Disease manifestations usually occur between the second and third decades of life but can appear at any age. The most commonly, but not uniformly, reported manifestations are macrocephaly (specifically, megalencephaly), mucocutaneous lesions, thyroid abnormalities, fibrocystic disease and carcinoma of the breast, gastrointestinal hamartomas, multiple early onset uterine leiomyomas, and developmental delay. Macrocephaly and rarely dysmorphic facies, if present, are evident at birth. Malignancies such as breast cancer (with an 85% lifetime risk), epithelial thyroid cancer, renal cancer and endometrial carcinoma often appear later in life. Clinicians should consider other red flags of a CS diagnosis which includes Lhermitte-Duclos disease (dysplastic cerebellar gangliocytoma which is pathognomonic of CS), mucocutaneous stigmata such as trichilemmomas and papillomatous papules (believed to exist in 100% of CS patients by age 30), ganglioneuromatous gastrointestinal polyps, glycogenic acanthosis, pediatric differentiated (non-medullary) thyroid cancer and endometrial cancer diagnosed relatively early.

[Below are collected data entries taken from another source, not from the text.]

(** ** Reading documents back *)

(** Unfolds any handler into the effects it has on the store. *)
Ltac run_request :=
cbv [signup_post profile_get routine_get study_records_get goal_post task_post
     list_get goals_get tasks_get documents_get task_delete del
     routine_post study_record_post profile_post record_put goal_put task_put
     review_schedule_post reviews_due_get review_complete_post
     authenticated try_catch bind ret get set getByPrefix eval now_iso
     ebind or_throw or_beyond toISOString].

Section Documents.

Implicit Types (s p u q : gmap string JsVal).

Lemma fields_at_spread k s p :
  fields_at k s p -> lit_spread (kv_get k s) ∅ = p.
Proof.
  intros [H|p' H _]; unfold kv_get; rewrite H, spread_empty_r; done.
Qed.

Lemma fields_at_json k s p : fields_at k s p -> is_json (JObj p).
Proof.
  intros [_|p' _ H]; [|done]. split; [done|].
  rewrite jsonify_obj. by rewrite omap_empty.
Qed.

Lemma json_field_body f v st :
  is_json v -> json {[ f := v ]} st = {| status := st; body := JObj {[ f := v ]} |}.
Proof.
  intros [Hu Hv]. unfold json. f_equal.
  apply is_json_obj. intros f' v' Hf.
  apply lookup_singleton_Some in Hf as [_ <-]. by split.
Qed.

(** [POST /profile] followed by [GET /profile]: the profile that is
    read back is the one the update answered with, the update over the
    stored fields.  A user who has no profile gets one that consists of
    the update alone: the update does not answer 404. *)
Theorem profile_post_then_get userId p u s :
  fields_at (profile_key userId) s p -> is_json (JObj u) ->
  exists r s',
    profile_post (AuthOk userId) (JObj u) s = Done r s'
    /\ status r = 200
    /\ get_opt (body r) "profile" = JObj (u ∪ p)
    /\ profile_get (AuthOk userId) s'
       = Done {| status := 200; body := JObj {[ "profile" := JObj (u ∪ p) ]} |} s'.
Proof.
  intros Hp Hu.
  assert (Hj : is_json (JObj (u ∪ p)))
    by (apply is_json_union; [done|by eapply fields_at_json]).
  do 2 eexists. split; [|split; [|split]].
  - run_request. rewrite (fields_at_spread _ _ _ Hp). reflexivity.
  - reflexivity.
  - cbn [body json]. rewrite get_opt_jsonify. unfold lit_set.
    rewrite lookup_insert_eq. unfold lit_spread. cbn [spread]. apply Hj.
  - run_request. rewrite kv_get_set_eq. unfold lit_spread. cbn [spread].
    destruct Hj as [Hne Hj]. rewrite Hj. cbn [js_not truthy negb].
    by rewrite json_field_body.
Qed.

(** A user for whom nothing is stored: [GET /profile] answers 404,
    [GET /routine] answers 200 with an object that has no [routine]. *)
Theorem documents_missing userId s :
  s !! profile_key userId = None ->
  s !! ("user_routine:" +:+ userId) = None ->
  profile_get (AuthOk userId) s
  = Done {| status := 404; body := JObj {[ "error" := JStr "Profile not found" ]} |} s
  /\ routine_get (AuthOk userId) s = Done {| status := 200; body := JObj ∅ |} s.
Proof.
  intros Hp Hr. split; run_request; unfold kv_get.
  - rewrite Hp. cbn [default js_not truthy negb]. unfold error_body.
    by rewrite json_field_body.
  - rewrite Hr. cbn [default]. unfold json. rewrite jsonify_obj.
    by rewrite omap_singleton_None.
Qed.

It is now believed that 25% of CS and CS-like cases are caused by germline mutations in PTEN (10q23), which encodes a dual-specificity phosphatase. Patients with CS/CS-like phenotypes that do not have PTEN involvement have been found to have germline promoter methylation of KLLN (up to 30%), germline variations in SDHB-D (10%), or germline mutations in AKT1 and PIK3CA (10%). More recently, germline SEC23B and USF3 were identified in PTEN wildtype CS/CS-like patients with differentiated thyroid cancer as a predominant phenotype.
The International Cowden Consortium for CS lists the pathognomonic (mucocutaneous lesions, LDD), major (breast cancer, macrocephaly, thyroid cancer and endometrial cancer), and minor criteria used to diagnose this disease. An operational diagnosis is given if a patient displays the pathognomonic skin lesions, two or more major, one major and 3 or more minor, or 4 or more minor criteria. A quantitative scoring system for adults and a separate pediatric criteria system have now been created to aid clinicians at the point of care. Finding germline mutations in PTEN or other causal genes confirms diagnosis.
Juvenile-polyposis syndrome, Peutz-Jeghers syndrome, Birt-Hogg-Dubé syndrome, Gorlin syndrome and neurofibromatosis type 1.
Antenatal diagnosis is possible for at-risk pregnancies if the disease-causing mutation is discovered in an affected family member.
CS is inherited autosomal dominantly. Genetic counseling can be offered to patients with germline PTEN mutations and asymptomatic family members should also be tested so that those with a mutation can be monitored before symptom onset.
Management and treatment
Management and treatment are multidisciplinary and based on genotype. Once a PTEN germline mutation is identified, surveillance guidelines should be followed. Thyroid ultrasound should begin once a mutation is identified, starting at the age of 7. A colonoscopy and biennial renal imaging should begin between the ages of 35-40, unless symptomatic. Women should perform monthly breast self-examinations and yearly breast screenings as well as transvaginal ultrasounds (postmenopausal) or endometrial biopsies beginning at the age of 35.
The pinpointing of the diagnosis (especially by gene) and instituting organ-specific surveillance at the right time results in a good prognosis. When advanced cancers occur before diagnosis is made, a poor outcome is common.